One place he’s applied these skills at Insperity is in navigating the tensions between divisions of Sales and Operations. When Arizpe moved from Vice President of Sales to Executive Vice President of Client Services (or Operations) at Insperity he insightfully notes, “I went from making the promises to the customer in sales, to having to fulfill those promises in operations.” With his sales background, Arizpe had unique insights (for an operations lead) into the organically occurring frictions that often arise between Sales and Ops. He leveraged these insights to build more collaborative teams and relationships, requiring that operations personnel spent some time in the shoes of the sales team, and vice versa. To this day these teams boast an uncommon mutual respect and appreciation, linking these areas of the company in a unique and unprecedented way.
Know your audience – don’t settle
Insperity is a premier PEO that provides premium services to premium clients. For the company, the ‘premier’ label is more than a branding tactic. It’s a concept they take seriously from the quality of services they provide to the prerequisite expectations for potential and active clients. “We take pride in working with business owners who have a ‘getting better agenda.’” Arizpe expands, “the psychographic profile of our ideal client is specific; we work with folks who want to pay people more and provide the best benefits, not those looking to do the bare minimum in compensating their employees.”

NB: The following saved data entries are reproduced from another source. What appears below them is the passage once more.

Lemma demo_authed_conn :
  exists s c, demo_authed = Some s /\ sv_conns s !! 1 = Some c /\ st_authed (c_st c) = true /\
    st_principal (c_st c) = str "alice" /\ c_info c = demo_info.
Proof. eexists _, _. split; [vm_compute; reflexivity|]. vm_compute. split_and!; reflexivity. Qed.

(** The client of the example has no certificate, so it sent the credentials. *)
Lemma only_authenticated_act_witness :
  shown demo_server
    (sent_on (requests demo_server AllowAll demo_handler (fun _ _ => empty_dir) demo_gunzip None (NewServer demo_broker) demo_events ∅) 1)
    false (str "alice").
Proof.
  destruct demo_authed_conn as (s & c & Hs & Hc & Ha & Hp & Hi).
  pose proof (proj1 (only_authenticated_act demo_server AllowAll demo_handler (fun _ _ => empty_dir) demo_gunzip None
                demo_broker demo_events s (demo_authed_run s Hs) eq_refl) 1 c Hc Ha) as H.
  cbv zeta in H. rewrite Hp, Hi in H. destruct H as [[H _]|H]; [discriminate H|exact H].
Defined.

Lemma connections_bounded_witness :
  exists s, demo_srun (NewServer demo_broker) [EAccept 1 demo_info []; EAccept 2 demo_info []; EAccept 3 demo_info []] = Ok s /\
    Z.of_nat (size (sv_conns s)) <= 2.
Proof.
  eexists. split; [reflexivity|].
  eapply (connections_bounded demo_server AllowAll demo_handler (fun _ _ => empty_dir) demo_gunzip None
            demo_broker [EAccept 1 demo_info []; EAccept 2 demo_info []; EAccept 3 demo_info []]); reflexivity.
Defined.

Lemma unauthenticated_cannot_crash_witness :
  exists s s', demo_srun (NewServer demo_broker) [EAccept 1 demo_info [xff; xff; xff; xff; x00]; EServe 1 demo_tick] = Ok s /\
    serve demo_server AllowAll demo_handler (fun _ _ => empty_dir) demo_gunzip None s 1 demo_tick = Ok s'.
Proof.
  eexists.
  destruct (unauthenticated_cannot_crash demo_server AllowAll demo_handler (fun _ _ => empty_dir) demo_gunzip None
    demo_broker [EAccept 1 demo_info [xff; xff; xff; xff; x00]; EServe 1 demo_tick] _ 1 _ demo_tick
    ltac:(vm_compute; split; [reflexivity|discriminate]) eq_refl eq_refl eq_refl ltac:(discriminate)) as [s' Hs'].
  exists s'. split; [reflexivity|exact Hs'].
Defined.
Lemma fold_flush_spec tps a :
  accum_ok a -> ac_taken a = [] ->
  let a' := fold_left flush tps a in
  accum_ok a' /\ ac_taken a' = [] /\ (forall tp, sequence a' tp = sequence a tp) /\
  (forall tp, ac_buffers a' !! tp = if bool_decide (tp ∈ tps) then None else ac_buffers a !! tp).
Proof.
  revert a. induction tps as [|t tps IH]; intros a Ha Ht; cbn [fold_left].
  - cbn. split_and!; done.
  - destruct (flush_spec a t Ha Ht) as (H1 & H2 & H3 & H4). destruct (IH _ H1 H2) as (G1 & G2 & G3 & G4).
    split_and!; [done|done|intros tp; by rewrite G3|]. intros tp. rewrite G4, H4.
    destruct (decide (tp ∈ tps)) as [Hin|Hni].
    + rewrite !bool_decide_eq_true_2; [done|by right|done].
    + rewrite (bool_decide_eq_false_2 _ Hni). destruct (decide (tp = t)) as [->|Hne].
      * rewrite lookup_delete_eq, bool_decide_eq_true_2; [done|by left].
      * rewrite lookup_delete_ne by done. rewrite bool_decide_eq_false_2; [done|]. by intros [?|?]%elem_of_cons.
Qed.

(** What the producer and the loop do, one after the other. *)
Inductive aop :=
  | OpAppend (now : Z) (msg : Message)
  | OpRequest
  | OpTick (order : list TopicPartition) (now : Z)
  | OpFlush (order : list TopicPartition).

Definition aop_step (a : RecordAccumulator) (o : aop) : RecordAccumulator :=
  match o with
  | OpAppend now msg => (Append a now msg).1
  | OpRequest => loop_request a
  | OpTick order now => flushLingered order a now
  | OpFlush order => Flush order a
  end.

Definition op_messages (os : list aop) : list Message :=
  omap (fun o => match o with OpAppend _ msg => Some msg | _ => None end) os.

Lemma aop_step_spec a o :
  accum_ok a -> ac_taken a = [] ->
  accum_ok (aop_step a o) /\ ac_taken (aop_step a o) = [] /\
  (forall tp, sequence (aop_step a o) tp = sequence a tp ++ of_tp tp (op_messages [o])).
Proof.
  intros Ha Ht. destruct o as [now msg| |order now|order]; cbn [aop_step op_messages omap list_omap].
  - split; [by apply Append_ok|]. split; [by rewrite (proj1 (Append_rest a now msg))|].
    intros tp. apply Append_sequence.
  - unfold loop_request. destruct (ac_flushCh a) as [|tp q]; [by split_and!; try done; intros; rewrite app_nil_r|].
    destruct (flush_spec (set_flushCh a q) tp) as (H1 & H2 & H3 & _); [by destruct Ha|done|].
    split_and!; [done|done|]. intros tp'. rewrite H3, app_nil_r. done.
  - unfold flushLingered. destruct (fold_flush_spec (List.filter (fun tp => match ac_buffers a !! tp with
      | Some buf => ac_linger a <=? now - bb_createdAt buf | None => false end) order) a Ha Ht) as (H1 & H2 & H3 & _).
    split_and!; [done|done|]. intros tp. by rewrite H3, app_nil_r.
  - unfold Flush, flushAll. destruct (fold_flush_spec (List.filter (fun tp => bool_decide (is_Some (ac_buffers a !! tp))) order)
      a Ha Ht) as (H1 & H2 & H3 & _).
    split_and!; [done|done|]. intros tp. by rewrite H3, app_nil_r.
Qed.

Practically speaking, Arizpe and the team at Insperity help empower these like-minded organizations to achieve an employee-centric outlook. Working with business from 5-5,000 employees, they provide administrative relief and comprehensive HR Resources. And by pooling the 300,000 employees represented under their umbrella, Insperity can pursue better benefits and reduced operational costs they pass on to their clients. The results are significant, “by working as a part of our network, a 30-person company is empowered to compete with big businesses for talent; and companies are encouraged to offer better benefit and compensation packages to their teams.” With 90 offices across the country, Arizpe’s shared excitement with his employees is still so high – “there is still tremendous opportunity for growth, to better the companies and communities we serve.”
Arizpe was a Mays Business School student before Mays was Mays, but got to see the tradition carried forward in his own family as his daughter went on to be a Mays student. His ability to cultivate meaningful relationships and prioritize family are evidenced in his 40+ year marriage; closeness with his four children (three of whom work at Insperity); and the joy he takes in his nine grandchildren.
Asked about retirement he was quick to note he doesn’t have a set date, and that steady work ethic holds strong. While he knows the moment will come to step aside to give others the opportunity to lead, he’s not rushing it. “I’ll retire when it’s not fun anymore,” he pauses. “As long as it’s fun and I still feel like I’m making a difference, I want to be here.”